Some of the disincentives and distortions of conventional taxation

• Unemployment and under-employment of labour and capital; and of land too.

• Distorted relative prices, => inefficient allocation of resources and expenditures.

• Low wages to workers; high wage costs to employers.

• Speculative purchase and holding of land.• Boom-bust cycles.• Unaffordable housing. • Poverty and inequality => conflict, crime and

drugs.

• Furthermore, these burdens reduce market size. This means less specialisation.

=> Adam Smith again: “The division of labour

is limited by the size of the market”

Increasing the Wealth of Nations

Freedom increases market size => increased specialisation increased growth => increased specialisation

=> further growth

Thus this freedom should yield a benign process of cumulative and self-sustaining growth.

But the restrictive burden of destructive taxes reduces both the creation of wealth and its rate of growth.

It converts a virtuous growth path into a cumulative vicious circle of slow growth.

So our 1:1 deadweight loss ratio may be too conservative.

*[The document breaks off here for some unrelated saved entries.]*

(** connecting, past the deadline of its invitation, active, and without an expiry timer *)
Record stuck (w : W) : Prop := {
  st_session : repository w !! id = Some s; st_state : state s = connecting; st_late : expiresAt s <= now w;
  st_active : activeCallId w = Some id; st_name : nonempty id = true;
  st_timers t due k : timers w !! t = Some (due, expiry_of k) → k ≠ id;
  st_ids k x : repository w !! k = Some x → callId x = k }.
Definition stays (w w' : W) : Prop := stuck w → stuck w'.
#[export] Instance stays_preorder : PreOrder stays.
Proof. split; [by intros w Hw|]. unfold stays. auto. Qed.
Lemma stays_stuck w w' : stays w w' → stuck w → stuck w'.
Proof. done. Qed.

(** ** Steps that leave the sessions alone *)
Record calm (w w' : W) : Prop := {
  c_repository : repository w' = repository w; c_active : activeCallId w' = activeCallId w; c_now : now w' = now w;
  c_timers t due k : timers w' !! t = Some (due, expiry_of k) → timers w !! t = Some (due, expiry_of k) }.
#[export] Instance calm_preorder : PreOrder calm.
Proof. split; [done|]. intros w1 w2 w3 [] []. split; [congruence..|]. naive_solver. Qed.
Lemma calm_stays w w' : calm w w' → stays w w'.
Proof. intros [R1 A1 N1 T1] [S St L Ac Nm T I]. split; [by rewrite ?R1, ?A1, ?N1..| |by rewrite R1]. eauto. Qed.
Lemma calm_always {B} (m : M W B) : always calm m → always stays m.
Proof. intros Hm w x w' E. by eapply calm_stays, Hm. Qed.
Lemma calm_modify f : (∀ w, calm w (f w)) → always calm (modify f).
Proof. by apply always_modify. Qed.
Lemma calm_fields w w' : repository w' = repository w → activeCallId w' = activeCallId w → now w' = now w → timers w' = timers w → calm w w'.
Proof. intros ? ? ? Ht. split; [done..|]. by rewrite Ht. Qed.
Lemma calm_fresh : always calm (fresh : M W nat).
Proof. intros w x w' [= _ <-]. by apply calm_fields. Qed.
Lemma calm_unset f n (w : W) : calm w (with_timers f n (timers w) w).
Proof. by apply calm_fields. Qed.
Lemma calm_delete f c n (w : W) : calm w (with_timers f c (delete n (timers w)) w).
Proof. split; [done..|]. intros t due k. cbn. by intros [_ ?]%lookup_delete_Some. Qed.
Hint Resolve calm_fresh calm_unset calm_delete : k3.
Hint Extern 1 (PreOrder _) => apply _ : k3.
Hint Extern 3 (always calm (modify _)) => (apply calm_modify; intros ?; repeat case_match; first [by apply calm_fields|by auto with k3]) : k3.
Ltac steps := along ltac:(unfold date_now, tell, next_sequence, offMediaSignal).
Lemma calm_clearExpiry k : always calm (clearExpiry k).
Proof. unfold clearExpiry. steps. Qed.
Lemma calm_set_cooling d : always calm (set_timeout d cooling).
Proof.
  unfold set_timeout. steps. apply calm_modify. intros w. split; [done..|]. intros t due k. cbn.
  intros [[_ ?]|[_ ?]]%lookup_insert_Some; done.
Qed.
Hint Resolve calm_clearExpiry calm_set_cooling : k3.
(** an update that is not the end of this call *)
Definition bearable (x : CallSession) : Prop := callId x = id → state x = connecting.
Lemma notify_stays x : bearable x → always stays (notify x).
Proof.
  intros Hx. unfold notify. apply always_bind; [apply _|apply calm_always; steps|intros _].
  intros w y w' E Hw. rewrite gets_bind in E. revert E.
  assert (terminal (state x) && bool_decide (activeCallId w = Some (callId x)) = false) as ->.
  { rewrite (st_active w Hw). case_bool_decide as Hi; [|by rewrite andb_false_r]. injection Hi as Hi. by rewrite Hx. }
  intros E. revert Hw. assert (always calm (A := unit) (mret tt;; modify (λ w : W, with_timers (expiryTimers w) (coolTimer w)
    (match coolTimer w with Some t => delete t (timers w) | None => timers w end) w);;
    active ← gets activeCallId;
    (if match active with Some i => nonempty i | None => false end then tell proofs_warmed
     else t ← set_timeout (TERMINAL_SIGNAL_WAIT_MS + 500) cooling; modify (λ w, with_timers (expiryTimers w) (Some t) (timers w) w));;
    tell (notified x))) as Hc by steps.
  by eapply calm_stays, Hc.
Qed.

(** ** Events of calls *)
Definition endurable (k : string) (e : CallEvent) : Prop := k = id → e ≠ e_expire.
Lemma process_stays o k e t w x w' : stuck w → endurable k e → expiresAt s <= t →
  on_repository (process k e t) [happened o k e t] w = (x, w') → stuck w' ∧ ∀ y, x = Ok y → bearable y.
Proof.
  intros Hw He Ht. unfold on_repository. destruct (process k e t (repository w)) as [r m] eqn:E. intros [= <- <-]. apply process_spec in E.
  destruct r as [y|]; [|subst m; split; [revert Hw; by apply calm_stays|done]]. destruct E as (s0 & Hs & Hy & ->).
  pose proof (st_ids w Hw k s0 Hs) as Hk. pose proof (transitionCall_keeps _ _ _ _ _ Hy) as (Ei & _). destruct Hw as [S St L Ac Nm T I].
  assert (y = s ∨ k ≠ id) as Hor.
  { destruct (decide (k = id)) as [->|]; [left|by right]. rewrite S in Hs. injection Hs as <-.
    unfold transitionCall in Hy. destruct (decide (e = e_heartbeat)); [rewrite St in Hy; by injection Hy|].
    rewrite (bool_decide_eq_false_2 (e = e_expire)) in Hy by by apply He. rewrite St in Hy. cbn in Hy.
    rewrite (proj2 (Z.leb_le _ _) Ht) in Hy. done. }
  split; [split; cbn; [|done..| |]|].
  - unfold save. destruct Hor as [->|Hn]; [by rewrite (I _ _ S), lookup_insert_eq|].
    rewrite lookup_insert_ne; [done|]. by rewrite Ei, Hk.
  - done.
  - unfold save. intros j z [[<- <-]|[_ Hz]]%lookup_insert_Some; [done|by apply I].
  - intros z [= <-] Hz. destruct Hor as [->|Hn]; [done|]. by rewrite Ei, Hk in Hz.
Qed.
Lemma runs_event o k e w : stuck w → endurable k e → runs stays (λ r _, ∀ y, r = Ok y → bearable y) (service_event o k e) w.
Proof.
  intros Hw He. unfold service_event, date_now. apply runs_gets_bind; [apply _|]. apply runs_call; [apply _|].
  intros w1 x w2 H1 E. pose proof (st_late w Hw) as Hl. split; [intros Hw1; by eapply process_stays|].
  intros _ _. by eapply process_stays; [apply H1|..].
Qed.

(** ** The operations *)
Notation firm m := (respects stays stuck m).
Lemma firm_calm {B} (m : M W B) : always calm m → firm (sync m).
Proof. intros Hm. apply respects_sync; [apply _|exact stays_stuck|by apply calm_always]. Qed.
Lemma firm_calm_call {B} (m : M W B) : always calm m → firm (call m).
Proof. intros Hm. apply respects_call; [apply _|exact stays_stuck|by apply calm_always]. Qed.
Hint Extern 1 (respects stays stuck (sync _)) => (apply firm_calm; steps; fail) : loop.
Hint Extern 1 (respects stays stuck (call _)) => (apply firm_calm_call; steps; fail) : loop.
Hint Extern 0 (PreOrder _) => apply _ : loop.
Hint Extern 0 (∀ w w', stays w w' → stuck w → stuck w') => exact stays_stuck : loop.
(** an event and what is done with its outcome *)
Lemma firm_event_bind {B} o k e (K : CallSession → A B) : endurable k e → (∀ x, bearable x → firm (K x)) → firm (service_event o k e ≫= K).
Proof.
  intros He HK w Hw. eapply runs_bind; [apply _|by apply runs_event| |done]. intros x w' H1 Hx. apply HK; [by apply Hx|by apply H1].
Qed.
Lemma firm_event_try {B} o k e msg (K : CallSession → A B) : endurable k e → (∀ x, bearable x → firm (K x)) →
  firm (try_ (service_event o k e) (λ _, fail msg) ≫= K).
Proof.
  intros He HK w Hw. eapply (runs_bind _ (λ r _, ∀ y, r = Ok y → bearable y)); [|intros x w' H1 Hx; apply HK; [by apply Hx|by apply H1]|done].
  eapply runs_try; [apply _|by apply runs_event| |done]. intros _ w' H1 _. apply runs_sync. by intros r w2 [= <- <-].
Qed.
Lemma firm_notify x : bearable x → firm (sync (notify x)).
Proof. intros Hx. apply respects_sync; [apply _|exact stays_stuck|by apply notify_stays]. Qed.
Ltac firmly :=
  repeat match goal with
  | |- respects _ _ (service_event _ _ _ ≫= _) => apply firm_event_bind; [try (unfold endurable; intros ?; first [done|congruence])|intros ? ?]
  | |- respects _ _ (try_ (service_event _ _ _) _ ≫= _) => apply firm_event_try; [try (unfold endurable; intros ?; first [done|congruence])|intros ? ?]
  | |- respects _ _ (_ ≫= _) => apply respects_bind; [apply _|exact stays_stuck| |intros ?]
  | |- respects _ _ (sync (notify _)) => by apply firm_notify
  | |- respects _ _ (try_ _ _) => apply respects_try; [apply _|exact stays_stuck| |intros ?]
  | |- respects _ _ (ignoring _) => unfold ignoring
  | |- respects _ _ (awaited _) => apply respects_awaited; [apply _|exact stays_stuck|]
  | |- respects _ _ (finally_async _ _) => apply respects_finally; [apply _|exact stays_stuck| |]
  | |- respects _ _ (fork _) => apply respects_fork; [apply _|exact stays_stuck|]
  | |- respects _ _ (match ?x with _ => _ end) => destruct x eqn:?
  | |- respects _ _ (if ?x then _ else _) => destruct x eqn:?
  | |- respects _ _ (let _ := _ in _) => cbv zeta
  | |- respects _ _ _ => solve [eauto 2 with loop]
  end.
Lemma firm_ask {B} (f : Authority → B) : firm (ask f : A B).
Proof. unfold ask. firmly. Qed.
Lemma firm_get k : firm (service_get k : A _).
Proof. unfold service_get. firmly. Qed.
Hint Resolve firm_ask firm_get : loop.
Lemma firm_contact : firm assertVerifiedContact.
Proof. unfold assertVerifiedContact, assert_verified. firmly. Qed.
Lemma firm_transport signal : firm (transport_send signal).
Proof. unfold transport_send. firmly. Qed.
Lemma firm_claim signal t : firm (claim_replay signal t).
Proof.
  apply firm_calm_call. intros w x w'. destruct (claim_signal signal t (replay w)) as [r p]. intros [= _ <-]. by apply calm_fields.
Qed.
Hint Resolve firm_contact firm_transport firm_claim : loop.
Lemma firm_signaling_send x signal : firm (signaling_send x signal).
Proof. unfold signaling_send. firmly. Qed.
Hint Resolve firm_signaling_send : loop.
Lemma firm_sendEvent x e n k body : firm (sendEvent x e n k body).
Proof. unfold sendEvent. firmly. Qed.
Hint Resolve firm_sendEvent : loop.
Lemma firm_competing signal e : firm (sendCompetingResponse signal e).
Proof. unfold sendCompetingResponse. firmly. Qed.
Hint Resolve firm_competing : loop.
Lemma firmly_runs {B} (m : A B) w : stuck w → firm m → runs stays anything m w.
Proof. intros Hw Hm. by apply Hm. Qed.
(** the user's side *)
Lemma firm_place_call mode : firm (place_call mode).
Proof.
  unfold place_call. apply respects_bind; [apply _|exact stays_stuck|firmly|intros _]. intros w Hw. apply runs_gets_bind; [apply _|].
  rewrite (st_active w Hw), (st_name w Hw). apply firmly_runs; [done|firmly].
Qed.
Lemma firm_respond k e : e ≠ e_expire → firm (respond k e).
Proof. intros He. unfold respond. firmly. Qed.
Lemma calm_settle p r : always calm (settle_promise p r).
Proof. cbn. steps. Qed.
Hint Resolve calm_settle : k3.
Lemma firm_race m : firm m → firm (race_send m).
Proof. intros Hm. unfold race_send. firmly. Qed.
Lemma firm_end_once k : firm (end_once k).
Proof. unfold end_once. firmly. all: try (intros _; by case_match). apply firm_race. firmly. Qed.
Lemma firm_end_call k : firm (end_call k).
Proof.
  unfold end_call. firmly. apply respects_start; [apply _|exact stays_stuck|cbn; firmly|intros p r; cbn; firmly|]. apply firm_end_once.
Qed.
Lemma firm_terminate k : firm (terminateLocally k).
Proof. unfold terminateLocally. firmly. Qed.
Lemma firm_media k e n body : firm (sendMediaSignal k e n body).
Proof. unfold sendMediaSignal. firmly. Qed.
(** the timers *)
Lemma firm_expire k : k ≠ id → firm (expire k).
Proof. intros Hk. unfold expire. firmly. Qed.
Lemma firm_fire timer : firm (fire timer).
Proof.
  unfold fire. intros w Hw. apply runs_gets_bind; [apply _|]. destruct (timers w !! timer) as [[due [k|]]|] eqn:E; [| |apply firmly_runs; [done|firmly]].
  - pose proof (firm_expire k (st_timers w Hw _ _ _ E)). apply firmly_runs; [done|firmly].
  - apply firmly_runs; [done|firmly].
Qed.
(** the contact's side *)
Lemma runs_found k w : stuck w → runs stays (λ r _, ∀ o, r = Ok o → k = id → o = Some s) (service_get k) w.
Proof. intros Hw. apply runs_awaited; [apply _|]. apply runs_sync. intros r w' [= <- <-]. split; [done|]. intros w2 _ o [= <-] ->. apply Hw. Qed.
Lemma busy_compete signal w : stuck w → runs stays (λ r _, ∀ b, r = Ok b → b = false) (compete signal id) w.
Proof.
  intros Hw. unfold compete. eapply runs_bind; [apply _|by apply runs_found| |done]. intros o w1 H1 Ho. rewrite (Ho o eq_refl eq_refl).
  rewrite (st_state w Hw). cbn. eapply (runs_bind _ anything); [|intros u w2 _ _; apply runs_ret; [apply _|by intros b [= ->]]|done].
  apply firmly_runs; [by apply H1|firmly].
Qed.
Lemma firm_ring signal : sig_callId signal ≠ id → firm (ring signal).
Proof.
  intros Hn. unfold ring. case_match; [firmly|]. apply respects_bind; [apply _|exact stays_stuck|firmly|intros binding].
  case_match; [firmly|]. apply respects_bind; [apply _|exact stays_stuck|firmly|intros t]. case_match; [firmly|].
  intros w Hw. apply runs_gets_bind; [apply _|]. rewrite (st_active w Hw), (st_name w Hw).
  rewrite (proj2 (String.eqb_neq id (sig_callId signal))) by done. cbn [andb negb].
  eapply runs_bind; [apply _|by apply busy_compete| |done]. intros b w1 Hw1 Hb. rewrite (Hb b eq_refl). cbn [negb]. apply firmly_runs; [by apply Hw1|firmly].
Qed.
Lemma firm_give l x signal : firm (give l x signal).
Proof. unfold give. firmly. Qed.
Hint Resolve firm_give : loop.
Lemma firm_give_all rounds last x signal : firm (give_all rounds last x signal).
Proof. revert last. induction rounds as [|rounds IH]; intros last; cbn; firmly. Qed.
Hint Resolve firm_give_all : loop.
Lemma firm_advance x signal : sig_event signal ≠ e_expire → firm (advance x signal).
Proof. intros He. unfold advance. firmly. Qed.
Lemma firm_on_signal signal : sig_event signal ≠ e_expire → firm (on_signal signal).
Proof.
  intros He. unfold on_signal. apply respects_bind; [apply _|exact stays_stuck|firmly|intros _]. intros w Hw.
  eapply runs_bind; [apply _|by apply runs_found| |done]. intros [x|] w1 H1 Ho; (apply firmly_runs; [by apply H1|]).
  - firmly. by apply firm_advance.
  - apply firm_ring. intros Hi. by specialize (Ho None eq_refl Hi).
Qed.
Lemma firm_receive decoded : (∀ signal, decoded = Some signal → sig_event signal ≠ e_expire) → firm (receivePlaintext decoded).
Proof.
  intros He. unfold receivePlaintext, signaling_receive. destruct decoded as [signal|]; [|firmly]. specialize (He signal eq_refl).
  pose proof (firm_on_signal signal He). firmly.
Qed.
Lemma firm_give_pending l signals : firm (give_pending l signals).
Proof. induction signals as [|signal signals IH]; cbn; firmly. Qed.
Lemma firm_onMediaSignal : firm onMediaSignal.
Proof.
  unfold onMediaSignal. firmly; [|apply firm_give_pending]. apply firm_calm. intros w x w' [= _ <-]. by apply calm_fields.
Qed.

• As a party that asserts its “progressive” credentials, wouldn’t the SNP wish to replace deadweight losses with net gains?

• So how could we achieve these benefits? • As a first step, the government could zero-rate

the Income Tax. Under the powers devolved to Edinburgh in 2015, control over the Income Tax, alongside the existing control over property taxation, makes such a reform possible.

• The net gains are shown in the bottom row in Table 1.

• Replacing the Income Tax with revenue raised through rental charges would deliver an annual net gain to Scotland of circa £11bn.

Scotland’s Finances Under Competing Scenarios: £bn

2013–14 2014-15 2015-16 2016–17 2017–18 2018-19 2019-20

Net Fiscal Balance (IFS Projections) -3.8 -5.9 -7.6 -8.2 -8.5 -8.9 -9.7

Net Gain to GDP from Zero-rating Scotland’s Income Tax 11.5 11.5 11.5 11.7 11.9 12.2 12.4

The gains to GDP – based only on replacing the projected income tax revenues under the current fiscal system with land rent charges instead – would easily convert fiscal deficits into fiscal surpluses. Even greater gains would arise from replacing VAT etc. And there would be no sacrifice to current public services; but plenty of scope for increases. And the “ATCOR” principle ensures that rent revenues would be more than adequate as replacement for taxes.

Conclusion

Black holes can indeed be turned into pots of gold!